On est avide de marche, de traversée, on veut posséder l’horizon. Faire sien ce monde étalé, offert. Prendre sa mesure. Respirer sa beauté.

 Mais Camille ne marche pas, elle court d’un trésor à l’autre, s’obstinant à tout saisir à la fois. Elle se fiche de l’immensité des pairies, elle veut chaque caillou, même ceux prisonniers du sol trop compact, tous les grains de la terre, les feuilles, les bâtons. Tout mérite de s’accroupir, d’ouvrir les mains, d’oublier les voix des adultes impatients. Bien sûr, tout lui échappe au fil de sa cueillette, mais son désir est inlassable et l’absente à tout ce qui n’est pas minuscule ou détail. L’univers à sa mesure. Elle pousse de petits cris d’étonnement heureux à chaque trouvaille, parle à un tout petit morceau de monde, lui donne parfois un baiser ou en organise un pour  deux choses ensemble, contrefaisant le bruit approprié en faisant claquer maladroitement ses lèvres de deux ans. Parfois, on entend un bonheur plus intense que les autres : elle aime particulièrement les œillets sauvages qui semblent recevoir une lumière plus douce. Leur rose soutenu est un éclat de velours, un bijou de dentelle caressante au milieu de l’herbe sèche d’été et des fleurs jaunes comme des pissenlits.

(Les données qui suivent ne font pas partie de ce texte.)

(** ** Message ids *)

(** C3 fails on the chat screen.  A query, a second query 400 ms later and
    the reply to the first one, 1500 ms after it, leave four messages with
    ids 1, 2, 3 and 3: the reply's id was fixed from the length of the list
    when the first query was sent, and the second query took the same
    number in between.  The state is reachable and its ids are not
    distinct. *)
Theorem chat_ids_collide :
  match Chat.run (Chat.mount (Sample.at_ms 0)) Sample.twoQueries with
  | Some st =>
      id <$> Chat.messages st = [1; 2; 3; 3] /\
      sender <$> Chat.messages st = [bot; user; user; bot] /\
      ~ NoDup (id <$> Chat.messages st) /\
      Chat.reachable st
  | None => False
  end.
Proof.
  destruct (Chat.run (Chat.mount (Sample.at_ms 0)) Sample.twoQueries)
    as [st|] eqn:E; [|vm_compute in E; discriminate].
  assert (Hreach : Chat.reachable st).
  { eapply chat_run_reachable; [apply Chat.reachable_mount | exact E]. }
  vm_compute in E. injection E as <-.
  repeat apply conj; try reflexivity; [|exact Hreach].
  simpl. intros H. apply NoDup_cons in H as [_ H].
  apply NoDup_cons in H as [_ H]. apply NoDup_cons in H as [H _].
  apply H. left.
Qed.

(** ** The message list only grows at its end *)

Lemma chat_step_appends (env : Env) (st st' : Chat.State) (ev : Chat.Event)
    (effs : list Effect) :
  Chat.step env st ev = Some (st', effs) ->
  Chat.messages st' = Chat.messages st \/
  exists m, Chat.messages st' = Chat.messages st ++ [m].
Proof.
  destruct ev as [value| |files|]; simpl.
  - intros [= <- _]. by left.
  - unfold Chat.handleSend.
    destruct (negb (truthy (trim (Chat.input st)))); intros [= <- _];
      [by left|right; eauto].
  - unfold Chat.handleImageUpload.
    destruct (head files); intros [= <- _]; [right; eauto|by left].
  - destruct (Timers.due (now env) (Chat.timers st)) as [[cb rest]|];
      [|discriminate].
    intros [= <- _]. right. simpl. eauto.
Qed.

Lemma moot_step_appends (env : Env) (st st' : Moot.State) (ev : Moot.Event)
    (effs : list Effect) :
  Moot.step env st ev = Some (st', effs) ->
  Moot.messages st' = Moot.messages st \/
  exists m, Moot.messages st' = Moot.messages st ++ [m].
Proof.
  destruct ev as [value| |]; simpl.
  - destruct (Moot.inputDisabled st); [discriminate|].
    intros [= <- _]. by left.
  - destruct (Moot.inputDisabled st && Moot.buttonDisabled st);
      [discriminate|].
    unfold Moot.handleUserSubmit.
    destruct (negb (truthy (trim (Moot.inputText st)))); intros [= <- _];
      [by left|right; eauto].
  - destruct (Timers.due (now env) (Moot.timers st)) as [[cb rest]|];
      [|discriminate].
    destruct cb; intros [= <- _]; right; simpl; eauto.
Qed.

Lemma chat_run_prefix (evs : list (Env * Chat.Event)) (st st' : Chat.State) :
  Chat.run st evs = Some st' ->
  Chat.messages st `prefix_of` Chat.messages st'.
Proof.
  revert st. induction evs as [|[env ev] evs IH]; intros st; simpl.
  - intros [= <-]. done.
  - destruct (Chat.step env st ev) as [[st1 effs]|] eqn:E; [|discriminate].
    intros Hrun. etrans; [|exact (IH _ Hrun)].
    destruct (chat_step_appends _ _ _ _ _ E) as [-> | [m ->]];
      [done|by apply prefix_app_r].
Qed.

Lemma moot_run_prefix (evs : list (Env * Moot.Event)) (st st' : Moot.State) :
  Moot.run st evs = Some st' ->
  Moot.messages st `prefix_of` Moot.messages st'.
Proof.
  revert st. induction evs as [|[env ev] evs IH]; intros st; simpl.
  - intros [= <-]. done.
  - destruct (Moot.step env st ev) as [[st1 effs]|] eqn:E; [|discriminate].
    intros Hrun. etrans; [|exact (IH _ Hrun)].
    destruct (moot_step_appends _ _ _ _ _ E) as [-> | [m ->]];
      [done|by apply prefix_app_r].
Qed.

(** C8.  On either screen every step leaves the message list as it is or
    appends one message at its end.  Hence, over any run from any state,
    the list at the start is a prefix of the list at the end: every
    message is still there, at the same position and with the same
    content. *)
Theorem append_only :
  (forall env st ev st' effs,
     Chat.step env st ev = Some (st', effs) ->
     Chat.messages st' = Chat.messages st \/
     exists m, Chat.messages st' = Chat.messages st ++ [m]) /\
  (forall env st ev st' effs,
     Moot.step env st ev = Some (st', effs) ->
     Moot.messages st' = Moot.messages st \/
     exists m, Moot.messages st' = Moot.messages st ++ [m]) /\
  (forall st evs st',
     Chat.run st evs = Some st' ->
     Chat.messages st `prefix_of` Chat.messages st' /\
     forall i m, Chat.messages st !! i = Some m ->
                 Chat.messages st' !! i = Some m) /\
  (forall st evs st',
     Moot.run st evs = Some st' ->
     Moot.messages st `prefix_of` Moot.messages st' /\
     forall i m, Moot.messages st !! i = Some m ->
                 Moot.messages st' !! i = Some m).
Proof.
  repeat apply conj.
  - intros env st ev st' effs. apply chat_step_appends.
  - intros env st ev st' effs. apply moot_step_appends.
  - intros st evs st' Hrun.
    pose proof (chat_run_prefix _ _ _ Hrun) as Hp. split; [exact Hp|].
    intros i m Hi. eapply prefix_lookup_Some; eauto.
  - intros st evs st' Hrun.
    pose proof (moot_run_prefix _ _ _ Hrun) as Hp. split; [exact Hp|].
    intros i m Hi. eapply prefix_lookup_Some; eauto.
Qed.

Lemma append_only_witness :
  (Chat.messages Sample.chatSent = Chat.messages Sample.chatTyped \/
   exists m,
     Chat.messages Sample.chatSent = Chat.messages Sample.chatTyped ++ [m]) /\
  (Moot.messages Sample.mootSent = Moot.messages Sample.mootTyped \/
   exists m,
     Moot.messages Sample.mootSent = Moot.messages Sample.mootTyped ++ [m]) /\
  Chat.messages (Chat.mount (Sample.at_ms 0))
    `prefix_of` Chat.messages Sample.chatSent /\
  Moot.messages Moot.mount `prefix_of` Moot.messages Sample.mootOpposed.
Proof.
  destruct append_only as (Hc & Hm & Hcr & Hmr).
  repeat apply conj.
  - apply (Hc (Sample.at_ms 1000) Sample.chatTyped Chat.Submit
             Sample.chatSent [PreventDefault; SetTimeout 1500]).
    reflexivity.
  - apply (Hm (Sample.at_ms 1000) Sample.mootTyped Moot.Submit
             Sample.mootSent [PreventDefault; SetTimeout 1500]).
    reflexivity.
  - apply (Hcr (Chat.mount (Sample.at_ms 0)) (take 2 Sample.twoQueries)
             Sample.chatSent).
    reflexivity.
  - apply (Hmr Moot.mount (take 3 Sample.oneArgument) Sample.mootOpposed).
    reflexivity.
Defined.

(** ** One reply sequence at a time on the moot-court screen *)

Lemma moot_reachable_consistent (st : Moot.State) :
  Moot.reachable st -> Moot.consistent st.
Proof.
  induction 1 as [|env st ev st' effs Hr IH Hstep]; [reflexivity|].
  unfold Moot.consistent in IH.
  destruct ev as [value| |]; simpl in Hstep.
  - destruct (Moot.inputDisabled st); [discriminate|].
    injection Hstep as <- _. exact IH.
  - unfold Moot.inputDisabled, Moot.buttonDisabled in Hstep.
    destruct (Moot.isSimulating st) eqn:Hs; [discriminate|].
    simpl in Hstep. unfold Moot.handleUserSubmit in Hstep.
    destruct (negb (truthy (trim (Moot.inputText st)))).
    + injection Hstep as <- _. unfold Moot.consistent. rewrite Hs. exact IH.
    + injection Hstep as <- _.
      destruct (Moot.timers st) as [|[d [|]] [|]] eqn:Hq;
        try (destruct IH; congruence); try done.
      unfold Moot.consistent; simpl.
      split; [done|]. by rewrite last_snoc.
  - destruct (Moot.timers st) as [|[d cb] [|]] eqn:Hq; simpl in Hstep;
      [discriminate| |destruct cb; done].
    destruct (d <=? now env); [|discriminate].
    destruct cb; injection Hstep as <- _; unfold Moot.consistent; simpl.
    + split; [apply IH|]. by rewrite last_snoc.
    + reflexivity.
Qed.
Lemma BuildFromAnnotations_groups_witness :
  exists dg' : DependencyGraph,
    BuildFromAnnotations (clusterOf [Samples.browsePod; Samples.spacedPod])
      NewDependencyGraph = Some dg'
    /\ IsBuilt dg' = true
    /\ ((exists (pod : Pod) (G s : string),
            pod ∈ [Samples.browsePod; Samples.spacedPod] /\ declares pod G s) ->
        forall G s : string,
          (exists g : RuntimeGroup, g ∈ GetGroups dg' /\ group_Name g = G
                                    /\ s ∈ group_Services g)
          <-> exists pod : Pod,
                pod ∈ [Samples.browsePod; Samples.spacedPod] /\ declares pod G s)
    /\ ((forall (pod : Pod) (G s : string),
            pod ∈ [Samples.browsePod; Samples.spacedPod] -> ~ declares pod G s) ->
        GetGroups dg' = experimentDefaults).
Proof.
  apply (BuildFromAnnotations_groups (clusterOf [Samples.browsePod; Samples.spacedPod])
           NewDependencyGraph [Samples.browsePod; Samples.spacedPod]).
  reflexivity.
Defined.

(** The build over these two pods: the no-break space and the ideographic
    space around the names of the second pod's dependencies are trimmed. *)
Example spaced_dependencies_trimmed :
  option_map GetGroups
    (BuildFromAnnotations (clusterOf [Samples.browsePod; Samples.spacedPod])
       NewDependencyGraph)
  = Some [ {| group_Name := "checkout";
              group_Services := ["currencyservice"; "checkoutservice"; "paymentservice"] |};
           {| group_Name := "browse";
              group_Services := ["currencyservice"; "frontend"; "productcatalogservice"] |} ].
Proof. vm_compute. reflexivity. Qed.

(** X24: a build that succeeds yields at least one group; the names of the groups
    differ pairwise; every group has a service and lists none twice; and the
    result does not depend on what the graph held before. *)
Theorem BuildFromAnnotations_wellformed (cs : Clientset) (dg dg' : DependencyGraph) :
  BuildFromAnnotations cs dg = Some dg' ->
  GetGroups dg' <> []
  /\ NoDup (map group_Name (GetGroups dg'))
  /\ Forall (fun g => group_Services g <> [] /\ NoDup (group_Services g)) (GetGroups dg')
  /\ forall other : DependencyGraph, BuildFromAnnotations cs other = Some dg'.
Proof.
  intros Hbuild. pose proof (BuildFromAnnotations_names cs dg dg' Hbuild) as Hnames.
  unfold BuildFromAnnotations in *.
  destruct (ListPods cs None) as [pods|]; [|discriminate].
  injection Hbuild as <-. unfold GetGroups. cbn [groups] in *.
  destruct (length (groupsOfMap (foldl scanPod ∅ pods)) =? 0)%nat eqn:Hlen;
    cbn [groups loadExperimentDefaults] in *;
    (split; [|split; [exact Hnames|split; [|reflexivity]]]).
  - discriminate.
  - repeat constructor; try discriminate; apply (bool_decide_unpack _); vm_compute; exact I.
  - destruct (groupsOfMap (foldl scanPod ∅ pods)); [discriminate Hlen | discriminate].
  - unfold groupsOfMap. apply Forall_forall. intros g Hg.
    apply list_elem_of_In, in_map_iff in Hg. destruct Hg as ([name services] & <- & Hin).
    apply list_elem_of_In, elem_of_map_to_list in Hin. cbn [group_Services].
    split; [|apply NoDup_fst_map_to_list].
    assert (Hne : services <> ∅).
    { apply (scan_groups_inhabited pods ∅) with (G := name); [|exact Hin].
      intros G' s' H. rewrite lookup_empty in H. discriminate. }
    intros Hnil. apply Hne. apply map_to_list_empty_iff.
    destruct (map_to_list services); [reflexivity | discriminate].
Qed.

Deux yeux, enfin, voient en Camille leur propre démesure d’enfant, innocente et douloureuse. Deux yeux qui auraient bien voulu aussi marcher plus vite, qui voient bien les grandes prairies mais ne voient que Camille quand même, et toutes les bricoles amassées, et ses mains qui s’ouvrent et qui serrent. Ces deux yeux là se disent que le monde est décidément si parfait qu’il livre toutes ses dimensions pour combler tous les regards.  Et que Camille participe à la perfection de ce monde-là avec ses joues rondes et ses notes de joie.

Le désir de possession n’épargne personne – puisque l’imperfection humaine tente constamment, et vainement, de se réparer elle-même : Camille est embrassée, câlinée ; elle se prête passivement et avec une patience limitée à cette embrassade intempestive, sans se détourner un seul instant des œillets de velours.